= Work instruction =
Which lines of the records below contain the word "mkState"? Report each of them in full.

= The records =

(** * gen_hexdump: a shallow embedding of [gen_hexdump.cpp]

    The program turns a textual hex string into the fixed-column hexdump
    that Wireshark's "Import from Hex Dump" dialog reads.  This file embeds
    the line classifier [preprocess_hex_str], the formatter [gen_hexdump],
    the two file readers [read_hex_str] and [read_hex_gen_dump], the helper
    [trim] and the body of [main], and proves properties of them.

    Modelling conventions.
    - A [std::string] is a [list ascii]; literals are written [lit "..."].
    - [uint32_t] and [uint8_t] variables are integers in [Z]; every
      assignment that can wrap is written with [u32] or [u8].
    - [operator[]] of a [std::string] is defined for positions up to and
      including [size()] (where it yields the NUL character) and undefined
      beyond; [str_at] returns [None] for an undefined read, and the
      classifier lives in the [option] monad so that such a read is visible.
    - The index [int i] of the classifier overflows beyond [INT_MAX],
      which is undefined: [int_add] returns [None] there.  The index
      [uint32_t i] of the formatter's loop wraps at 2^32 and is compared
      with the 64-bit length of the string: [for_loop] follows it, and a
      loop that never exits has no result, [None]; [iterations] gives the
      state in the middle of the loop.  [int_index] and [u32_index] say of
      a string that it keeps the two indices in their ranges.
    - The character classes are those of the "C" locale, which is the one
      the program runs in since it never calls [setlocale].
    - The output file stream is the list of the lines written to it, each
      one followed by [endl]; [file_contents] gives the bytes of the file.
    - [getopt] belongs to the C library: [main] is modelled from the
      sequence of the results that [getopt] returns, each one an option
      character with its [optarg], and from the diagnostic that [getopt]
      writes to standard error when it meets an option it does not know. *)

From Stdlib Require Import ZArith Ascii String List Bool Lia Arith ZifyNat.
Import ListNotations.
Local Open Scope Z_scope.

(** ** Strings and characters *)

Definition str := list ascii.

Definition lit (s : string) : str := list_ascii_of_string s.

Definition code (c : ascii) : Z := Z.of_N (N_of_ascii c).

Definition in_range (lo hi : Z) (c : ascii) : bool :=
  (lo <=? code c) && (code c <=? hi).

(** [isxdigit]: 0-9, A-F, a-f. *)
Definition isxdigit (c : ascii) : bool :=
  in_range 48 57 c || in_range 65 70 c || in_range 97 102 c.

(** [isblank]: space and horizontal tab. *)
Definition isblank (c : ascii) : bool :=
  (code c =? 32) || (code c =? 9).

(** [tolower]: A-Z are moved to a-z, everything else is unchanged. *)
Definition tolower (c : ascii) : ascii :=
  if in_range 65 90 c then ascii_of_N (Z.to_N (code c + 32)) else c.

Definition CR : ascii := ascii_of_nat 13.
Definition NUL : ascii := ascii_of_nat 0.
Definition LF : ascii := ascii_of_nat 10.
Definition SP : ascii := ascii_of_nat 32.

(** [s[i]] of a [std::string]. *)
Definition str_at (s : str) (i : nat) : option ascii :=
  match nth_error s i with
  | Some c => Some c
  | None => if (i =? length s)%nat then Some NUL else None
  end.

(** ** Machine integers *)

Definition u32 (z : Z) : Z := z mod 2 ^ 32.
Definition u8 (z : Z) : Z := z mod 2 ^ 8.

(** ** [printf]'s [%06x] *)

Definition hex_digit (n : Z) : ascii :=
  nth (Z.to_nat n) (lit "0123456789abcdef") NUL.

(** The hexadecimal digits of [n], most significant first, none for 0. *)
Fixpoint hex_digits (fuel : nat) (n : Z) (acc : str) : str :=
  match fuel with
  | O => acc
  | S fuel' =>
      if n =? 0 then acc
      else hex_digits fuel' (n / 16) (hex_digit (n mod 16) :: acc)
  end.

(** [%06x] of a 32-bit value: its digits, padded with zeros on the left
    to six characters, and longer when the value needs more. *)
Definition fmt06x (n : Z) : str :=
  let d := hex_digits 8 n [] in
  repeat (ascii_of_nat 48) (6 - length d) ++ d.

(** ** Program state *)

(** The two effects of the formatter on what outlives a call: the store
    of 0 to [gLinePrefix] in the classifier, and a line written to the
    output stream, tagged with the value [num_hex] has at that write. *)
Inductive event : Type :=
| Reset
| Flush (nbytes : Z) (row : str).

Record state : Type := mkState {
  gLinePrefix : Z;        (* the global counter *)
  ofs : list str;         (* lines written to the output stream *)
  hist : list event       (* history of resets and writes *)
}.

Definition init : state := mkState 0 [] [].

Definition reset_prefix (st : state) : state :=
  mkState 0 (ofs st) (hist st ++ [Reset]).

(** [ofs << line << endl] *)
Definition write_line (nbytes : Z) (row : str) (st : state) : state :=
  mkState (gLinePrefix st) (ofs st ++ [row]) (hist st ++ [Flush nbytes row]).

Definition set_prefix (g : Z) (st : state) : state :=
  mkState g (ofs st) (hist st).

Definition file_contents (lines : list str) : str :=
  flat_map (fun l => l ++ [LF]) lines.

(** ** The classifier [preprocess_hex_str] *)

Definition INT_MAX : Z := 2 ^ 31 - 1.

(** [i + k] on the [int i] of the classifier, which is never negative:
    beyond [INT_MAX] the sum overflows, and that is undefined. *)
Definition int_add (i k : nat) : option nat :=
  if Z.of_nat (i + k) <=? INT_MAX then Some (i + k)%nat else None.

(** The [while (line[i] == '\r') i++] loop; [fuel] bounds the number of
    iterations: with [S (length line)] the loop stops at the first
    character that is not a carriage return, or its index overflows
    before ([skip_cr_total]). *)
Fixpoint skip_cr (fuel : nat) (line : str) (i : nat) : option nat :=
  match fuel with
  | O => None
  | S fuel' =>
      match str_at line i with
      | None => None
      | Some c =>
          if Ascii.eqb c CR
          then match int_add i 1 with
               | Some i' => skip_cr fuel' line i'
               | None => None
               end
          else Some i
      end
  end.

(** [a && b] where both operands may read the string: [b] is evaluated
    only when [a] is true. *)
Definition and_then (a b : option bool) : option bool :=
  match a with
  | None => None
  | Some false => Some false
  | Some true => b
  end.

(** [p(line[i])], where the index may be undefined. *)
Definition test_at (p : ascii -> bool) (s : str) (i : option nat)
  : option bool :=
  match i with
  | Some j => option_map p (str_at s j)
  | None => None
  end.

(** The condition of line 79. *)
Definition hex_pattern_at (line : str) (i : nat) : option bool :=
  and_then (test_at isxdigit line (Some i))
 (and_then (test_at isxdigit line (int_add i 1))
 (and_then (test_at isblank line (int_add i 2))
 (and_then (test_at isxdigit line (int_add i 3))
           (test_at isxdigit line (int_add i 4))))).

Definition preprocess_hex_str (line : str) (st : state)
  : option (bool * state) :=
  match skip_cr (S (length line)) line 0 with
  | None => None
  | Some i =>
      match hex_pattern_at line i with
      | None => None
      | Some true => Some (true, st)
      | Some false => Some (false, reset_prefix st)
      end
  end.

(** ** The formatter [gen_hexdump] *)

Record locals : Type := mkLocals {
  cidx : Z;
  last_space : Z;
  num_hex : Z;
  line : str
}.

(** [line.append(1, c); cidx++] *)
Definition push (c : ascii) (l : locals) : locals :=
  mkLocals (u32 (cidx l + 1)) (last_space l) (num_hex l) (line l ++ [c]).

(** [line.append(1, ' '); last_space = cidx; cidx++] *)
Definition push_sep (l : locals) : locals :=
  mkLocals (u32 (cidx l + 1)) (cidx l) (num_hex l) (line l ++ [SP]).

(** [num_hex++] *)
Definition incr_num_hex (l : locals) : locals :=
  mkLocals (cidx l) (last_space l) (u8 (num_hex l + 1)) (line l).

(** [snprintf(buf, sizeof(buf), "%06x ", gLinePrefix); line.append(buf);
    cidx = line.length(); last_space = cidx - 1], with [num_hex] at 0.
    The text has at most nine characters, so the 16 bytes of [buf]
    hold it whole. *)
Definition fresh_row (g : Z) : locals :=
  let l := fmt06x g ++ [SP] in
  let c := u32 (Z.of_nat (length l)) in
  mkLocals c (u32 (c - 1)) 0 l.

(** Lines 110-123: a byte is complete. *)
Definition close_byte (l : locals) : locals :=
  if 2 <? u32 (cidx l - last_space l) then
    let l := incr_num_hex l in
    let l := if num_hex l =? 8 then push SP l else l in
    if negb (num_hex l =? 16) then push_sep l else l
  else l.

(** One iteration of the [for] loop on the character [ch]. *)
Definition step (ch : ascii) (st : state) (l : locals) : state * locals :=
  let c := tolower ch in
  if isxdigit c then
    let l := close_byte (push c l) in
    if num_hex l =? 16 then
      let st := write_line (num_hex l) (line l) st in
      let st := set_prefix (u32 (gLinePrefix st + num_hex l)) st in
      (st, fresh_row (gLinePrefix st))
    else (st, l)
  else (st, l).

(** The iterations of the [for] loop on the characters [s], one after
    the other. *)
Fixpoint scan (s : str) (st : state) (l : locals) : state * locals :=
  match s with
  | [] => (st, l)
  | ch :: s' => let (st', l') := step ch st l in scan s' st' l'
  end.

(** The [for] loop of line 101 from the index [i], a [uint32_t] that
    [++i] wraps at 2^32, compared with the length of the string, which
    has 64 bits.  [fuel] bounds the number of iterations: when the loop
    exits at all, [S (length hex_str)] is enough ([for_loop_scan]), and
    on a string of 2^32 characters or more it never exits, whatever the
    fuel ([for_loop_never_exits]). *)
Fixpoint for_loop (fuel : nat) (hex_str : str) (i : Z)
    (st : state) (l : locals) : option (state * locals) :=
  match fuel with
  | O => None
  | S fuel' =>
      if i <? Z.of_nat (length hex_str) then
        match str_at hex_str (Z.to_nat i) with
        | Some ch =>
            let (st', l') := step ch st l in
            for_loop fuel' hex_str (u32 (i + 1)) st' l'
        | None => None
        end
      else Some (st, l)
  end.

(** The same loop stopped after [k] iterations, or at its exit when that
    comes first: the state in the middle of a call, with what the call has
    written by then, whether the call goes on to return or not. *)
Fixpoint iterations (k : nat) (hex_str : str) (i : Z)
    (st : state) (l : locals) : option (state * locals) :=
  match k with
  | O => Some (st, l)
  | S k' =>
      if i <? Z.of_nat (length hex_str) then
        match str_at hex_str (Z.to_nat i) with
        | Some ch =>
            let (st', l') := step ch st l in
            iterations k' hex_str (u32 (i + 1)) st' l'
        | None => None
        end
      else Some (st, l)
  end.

==

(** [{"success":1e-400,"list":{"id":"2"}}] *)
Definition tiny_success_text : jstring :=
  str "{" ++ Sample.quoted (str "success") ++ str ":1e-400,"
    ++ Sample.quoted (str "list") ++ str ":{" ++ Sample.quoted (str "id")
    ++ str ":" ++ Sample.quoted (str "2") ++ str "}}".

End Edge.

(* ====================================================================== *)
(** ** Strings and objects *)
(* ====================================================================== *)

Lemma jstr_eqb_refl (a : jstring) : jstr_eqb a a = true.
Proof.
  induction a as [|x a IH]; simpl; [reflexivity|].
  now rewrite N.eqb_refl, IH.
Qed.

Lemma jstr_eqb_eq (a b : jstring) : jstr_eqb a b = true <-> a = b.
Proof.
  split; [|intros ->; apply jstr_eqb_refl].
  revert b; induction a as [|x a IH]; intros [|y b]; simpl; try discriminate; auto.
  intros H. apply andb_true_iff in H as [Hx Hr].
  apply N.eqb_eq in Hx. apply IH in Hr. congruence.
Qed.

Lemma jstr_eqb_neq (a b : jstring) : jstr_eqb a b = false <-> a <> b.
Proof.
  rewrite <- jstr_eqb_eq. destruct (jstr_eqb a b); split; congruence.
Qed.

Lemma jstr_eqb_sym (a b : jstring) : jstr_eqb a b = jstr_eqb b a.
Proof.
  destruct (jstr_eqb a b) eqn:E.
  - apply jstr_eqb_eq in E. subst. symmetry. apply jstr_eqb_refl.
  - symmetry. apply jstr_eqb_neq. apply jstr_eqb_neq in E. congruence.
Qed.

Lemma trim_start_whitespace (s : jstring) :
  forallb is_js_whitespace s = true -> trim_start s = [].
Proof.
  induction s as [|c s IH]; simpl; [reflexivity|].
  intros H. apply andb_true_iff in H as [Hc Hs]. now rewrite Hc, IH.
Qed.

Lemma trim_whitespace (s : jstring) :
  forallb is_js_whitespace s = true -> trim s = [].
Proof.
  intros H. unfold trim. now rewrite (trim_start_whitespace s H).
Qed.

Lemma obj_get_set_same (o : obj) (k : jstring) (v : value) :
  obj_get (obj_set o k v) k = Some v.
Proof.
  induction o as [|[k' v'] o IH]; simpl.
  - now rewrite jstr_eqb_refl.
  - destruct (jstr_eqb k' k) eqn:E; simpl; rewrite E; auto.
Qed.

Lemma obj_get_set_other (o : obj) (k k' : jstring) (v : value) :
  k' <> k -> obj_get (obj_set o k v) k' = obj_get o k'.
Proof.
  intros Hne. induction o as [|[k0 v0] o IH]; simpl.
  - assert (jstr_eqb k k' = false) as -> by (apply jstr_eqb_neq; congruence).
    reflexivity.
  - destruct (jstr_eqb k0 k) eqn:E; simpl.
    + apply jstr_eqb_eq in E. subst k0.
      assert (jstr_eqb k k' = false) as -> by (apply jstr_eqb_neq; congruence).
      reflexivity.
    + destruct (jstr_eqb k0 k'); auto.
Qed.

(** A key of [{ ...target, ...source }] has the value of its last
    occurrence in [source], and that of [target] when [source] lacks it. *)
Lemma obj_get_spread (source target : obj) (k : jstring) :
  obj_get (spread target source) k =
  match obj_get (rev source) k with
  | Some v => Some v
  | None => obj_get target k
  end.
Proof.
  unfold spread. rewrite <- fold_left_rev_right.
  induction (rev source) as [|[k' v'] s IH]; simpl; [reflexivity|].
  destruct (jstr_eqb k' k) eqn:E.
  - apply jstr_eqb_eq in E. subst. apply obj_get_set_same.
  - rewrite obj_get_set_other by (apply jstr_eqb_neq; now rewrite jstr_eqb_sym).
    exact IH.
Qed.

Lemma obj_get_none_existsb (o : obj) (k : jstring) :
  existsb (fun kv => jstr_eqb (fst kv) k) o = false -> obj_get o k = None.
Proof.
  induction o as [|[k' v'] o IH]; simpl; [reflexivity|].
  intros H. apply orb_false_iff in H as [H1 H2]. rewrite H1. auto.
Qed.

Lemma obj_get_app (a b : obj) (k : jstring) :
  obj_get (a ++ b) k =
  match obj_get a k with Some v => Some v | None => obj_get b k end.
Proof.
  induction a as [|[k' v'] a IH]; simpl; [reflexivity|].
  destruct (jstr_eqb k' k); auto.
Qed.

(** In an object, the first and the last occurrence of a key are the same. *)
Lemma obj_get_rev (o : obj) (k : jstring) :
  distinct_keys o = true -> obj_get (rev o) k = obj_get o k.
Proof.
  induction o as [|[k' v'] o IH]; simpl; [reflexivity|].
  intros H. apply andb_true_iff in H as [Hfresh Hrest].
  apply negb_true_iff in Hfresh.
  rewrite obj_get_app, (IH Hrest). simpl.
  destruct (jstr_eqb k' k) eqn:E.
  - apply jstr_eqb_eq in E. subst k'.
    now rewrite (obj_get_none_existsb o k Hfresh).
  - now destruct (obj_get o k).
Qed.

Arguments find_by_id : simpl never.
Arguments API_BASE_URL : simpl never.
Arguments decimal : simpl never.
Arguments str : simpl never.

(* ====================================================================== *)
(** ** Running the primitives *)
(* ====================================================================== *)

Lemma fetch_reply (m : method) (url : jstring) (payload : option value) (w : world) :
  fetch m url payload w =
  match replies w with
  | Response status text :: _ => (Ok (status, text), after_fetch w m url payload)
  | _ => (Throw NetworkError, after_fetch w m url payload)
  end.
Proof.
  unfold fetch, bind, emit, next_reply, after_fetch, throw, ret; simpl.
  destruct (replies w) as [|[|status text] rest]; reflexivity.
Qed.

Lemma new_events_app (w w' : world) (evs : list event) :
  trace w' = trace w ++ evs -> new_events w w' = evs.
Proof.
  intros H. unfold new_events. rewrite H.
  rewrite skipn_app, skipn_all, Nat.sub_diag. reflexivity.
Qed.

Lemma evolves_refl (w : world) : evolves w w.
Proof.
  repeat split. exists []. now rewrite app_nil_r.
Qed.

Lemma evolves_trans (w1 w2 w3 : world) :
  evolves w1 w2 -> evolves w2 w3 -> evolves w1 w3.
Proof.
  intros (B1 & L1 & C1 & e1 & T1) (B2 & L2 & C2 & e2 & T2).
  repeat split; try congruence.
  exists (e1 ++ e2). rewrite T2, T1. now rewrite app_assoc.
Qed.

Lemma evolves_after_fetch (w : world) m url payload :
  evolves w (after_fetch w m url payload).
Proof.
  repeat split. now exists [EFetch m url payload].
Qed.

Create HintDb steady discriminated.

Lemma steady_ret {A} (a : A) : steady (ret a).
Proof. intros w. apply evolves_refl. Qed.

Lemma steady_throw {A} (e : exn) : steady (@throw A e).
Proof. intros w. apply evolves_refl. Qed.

= Solution =
Record state : Type := mkState {
Definition init : state := mkState 0 [] [].
  mkState 0 (ofs st) (hist st ++ [Reset]).
  mkState (gLinePrefix st) (ofs st ++ [row]) (hist st ++ [Flush nbytes row]).
  mkState g (ofs st) (hist st).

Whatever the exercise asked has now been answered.